Mercredi 19 janvier 2022

Art ancien

Ces trois œuvres du Greco que vous ne verrez pas au Grand Palais

Par Antonin Gratien · lejournaldesarts.fr

Le 16 octobre 2019 - 346 mots

PARIS

Le musée du Prado a refusé de prêter trois toiles du peintre crétois pour la grande rétrospective parisienne.

El Greco, Fabula (La Fable) c. 1580, huile sur toile, 50 x 63 cm, Musée du Prado, Madrid. © Musée du Prado
El Greco, Fabula (La Fable), c. 1580, huile sur toile, 50 x 63 cm, Musée du Prado, Madrid

L’exposition « Léonard de Vinci » organisée par le Louvre devra peut-être faire sans l’Homme de Vitruve, après que la justice italienne a suspendu son autorisation de sortie du territoire. Du côté du Grand Palais c’est certain, dans la rétrospective consacrée au Greco (1541 -1614) qui s’est ouverte aujourd’hui, les tableaux du peintre grec demandées au Prado manquent à l’appel.

Le musée madrilène s’est opposé au prêt de trois peintures de sa collection, a révélé le quotidien El Pais. Il s’agit de : La fuite en Egypte (1570), La Trinité (1577) et La Fable (1580). Trois versions de cette dernière œuvre existent, et le Grand Palais en présente une. 

La RMN, organisatrice de l’exposition avec le Louvre, avait fait une première demande de prêt au Prado en 2017, puis tenté une dernière sollicitation en juin dernier auprès de l’ambassade d’Espagne à Paris – en vain. La raison du refus ? Le musée espagnol fête cette année son bicentenaire, et souhaite, à cette occasion, présenter toutes ses œuvres majeures.

« Notre refus vise à conserver dans nos murs le maximum de pièces pour permettre au public de les découvrir durant cet anniversaire symbolique », a indiqué le musée. Au total, ce dernier détient 42 oeuvres signées par Dominikos Theotokopoulos, dit Le Greco. Un fond important, mais loin de constituer la majorité des pièces du peintre, essentiellement aux mains de collectionneurs privés.

Introduite comme « la première grande exposition jamais consacrée en France » au Greco, la rétrospective du Grand Palais qui se tient jusqu’au 10 février, présente quelque 75 œuvres du maître de la Renaissance, dont plusieurs ont été prêtées par des institutions étrangères. 
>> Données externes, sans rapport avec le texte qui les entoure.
(* ===== verification/Placement.v ===== *)
(** Where the records of the journals are filed: under their own keys, in
    windows of the journal's length with printable names.  This is what the
    startup read relies on ([OnDisk], [Controller]); here every way a journal
    changes is shown to keep it. *)

From stdpp Require Import prelude gmap strings sorting.
From Stdlib Require Import ZArith Lia.
From S2P Require Import Prelude GoTime GoStrings Journal Model FileNames Spool Recover OnDisk Controller.
From S2P Require Spans Restarts Disruptions NodeEvents JobRuns Goroutines States Counters.
Local Open Scope Z_scope.

#[local] Existing Instances Restarts.Key_eq_dec Restarts.Key_countable
  Restarts.restart_record Restarts.restart_laws Disruptions.disruption_record Disruptions.disruption_laws
  Disruptions.disruption_event NodeEvents.node_event_record NodeEvents.node_event_laws NodeEvents.node_event
  JobRuns.job_run_record JobRuns.job_run_laws JobRuns.job_run_event
  Goroutines.goroutine_record Goroutines.goroutine_laws States.state_record States.state_laws
  Counters.counter_record Counters.counter_laws.

(** An instant whose window starts between the epoch and what an [int64] of
    nanoseconds after it can say (the years 1970 to 2262). *)
Definition in_range (len : Duration) (t : Time) : Prop := unixEpoch + len <= t <= unixEpoch + maxInt64.

Lemma in_range_window len t :
  good_length len -> in_range len t -> printable (mkWindowKey (Truncate t len) (Z.quot len Second)).
Proof.
  intros [Hl Hm] Ht. pose proof (Truncate_bounds len (proj1 Hl) t) as Hb.
  pose proof (Truncate_aligned len (proj1 Hl) t) as Ha. unfold printable, in_range in *. cbn [start seconds].
  apply Z.mod_divide in Hm as [q Hq]; [|unfold Second; lia].
  apply Z.mod_divide in Ha as [w Hw]; [|lia].
  assert (0 < q) by (unfold Second in Hq; lia).
  split; [lia|]. split; [|split; [lia|]].
  - rewrite Hw, Hq. unfold unixEpoch. replace (w * (q * Second) - 62135596800 * Second)
      with ((w * q - 62135596800) * Second) by lia. apply Z.mod_mul. unfold Second. lia.
  - rewrite Z.quot_div_nonneg by (unfold Second; lia). rewrite Hq, Z.div_mul by (unfold Second; lia).
    unfold Second in Hq. lia.
Qed.

Lemma in_range_between len a b t : in_range len a -> in_range len b -> a <= t <= b -> in_range len t.
Proof. unfold in_range. lia. Qed.

Section one_journal.
Context {R K O : Type} `{JournalLaws R K O} `{Countable K}.
Context (windowOf : R -> windowKey) (len : Duration) (Hlen : good_length len).
Implicit Types (m : gmap K R).

(** Every window begins at a multiple of the length, so two of them are the same
    or do not overlap. *)
Definition aligned m : Prop := forall k r, m !! k = Some r -> record_start r mod len = 0.
Definition well_placed m : Prop := placed windowOf len m /\ aligned m.

Lemma aligned_apart m k k' r r' :
  aligned m -> m !! k = Some r -> m !! k' = Some r' -> record_start r < record_start r' -> record_start r + len <= record_start r'.
Proof.
  intros Ha Hr%Ha Hr'%Ha Hlt. destruct Hlen as [Hl _].
  apply Z.mod_divide in Hr as [a Ea]; [|lia]. apply Z.mod_divide in Hr' as [b Eb]; [|lia].
  rewrite Ea, Eb in *. assert (a < b) by nia. nia.
Qed.

(** A record in the window of an instant. *)
Definition in_window_of (t : Time) (r : R) : Prop :=
  record_start r = Truncate t len /\ windowOf r = mkWindowKey (Truncate t len) (Z.quot len Second).

Lemma placed_empty : well_placed (∅ : gmap K R).
Proof. split; [split|]; by intros k r Hr%lookup_empty_Some. Qed.

Lemma placed_insert m r :
  well_placed m -> record_start r mod len = 0 ->
  windowOf r = mkWindowKey (record_start r) (Z.quot len Second) -> printable (windowOf r) ->
  well_placed (<[record_key r := r]> m).
Proof.
  intros [[Hf Hw] Ha] Hal Hr Hp. split; [split; [by apply filed_insert|]|].
  - intros k r' [[_ <-]|[_ Hk]]%lookup_insert_Some; [done|by apply (Hw k)].
  - intros k r' [[_ <-]|[_ Hk]]%lookup_insert_Some; [done|by apply (Ha k)].
Qed.

Lemma placed_insert_at m r t :
  well_placed m -> in_range len t -> in_window_of t r -> well_placed (<[record_key r := r]> m).
Proof.
  intros Hm Ht [Hs Hw]. apply placed_insert; [done|rewrite Hs; apply Truncate_aligned, Hlen|by rewrite Hw, Hs|].
  rewrite Hw. by apply in_range_window.
Qed.

(** A record replaced by one in the same place, or made for the window of [t]. *)
Lemma placed_update m key rec r t :
  well_placed m -> in_range len t ->
  m !! key = Some rec \/ (record_key rec = key /\ in_window_of t rec) ->
  record_key r = record_key rec -> windowOf r = windowOf rec -> record_start r = record_start rec ->
  well_placed (<[key := r]> m).
Proof.
  intros Hm Ht [Hk|[<- Hin]] Hkey Hw Hs.
  - pose proof Hm as [[Hf Hwn] Ha]. pose proof (Hf _ _ Hk) as <-. destruct (Hwn _ _ Hk) as [H1' H2']. rewrite <-Hkey.
    apply placed_insert; [done|rewrite Hs; by eapply Ha|by rewrite Hw, H1', Hs|by rewrite Hw].
  - rewrite <-Hkey. apply (placed_insert_at m r t); [done|done|].
    destruct Hin. split; [by rewrite Hs|by rewrite Hw].
Qed.

Lemma placed_close now m : well_placed m -> well_placed (close_before len now m).2.
Proof.
  intros [[Hf Hw] Ha]. split; [split; [by apply (filed_filter _ m)|]|].
  - intros k r [Hr _]%close_before_open. by apply (Hw k).
  - intros k r [Hr _]%close_before_open. by apply (Ha k).
Qed.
« Symboliquement, j’aurais aimé que le Prado se joigne à l’aventure, nous avons fait tout ce qui était possible, mais le musée s’est montré inflexible » a déclaré Guillaume Kientz, l’un des deux commissaires de l’exposition. Laquelle, après son passage à Paris, traversera l’Atlantique pour être déployée en mars 2020 à l’Institut des Arts de Chicago.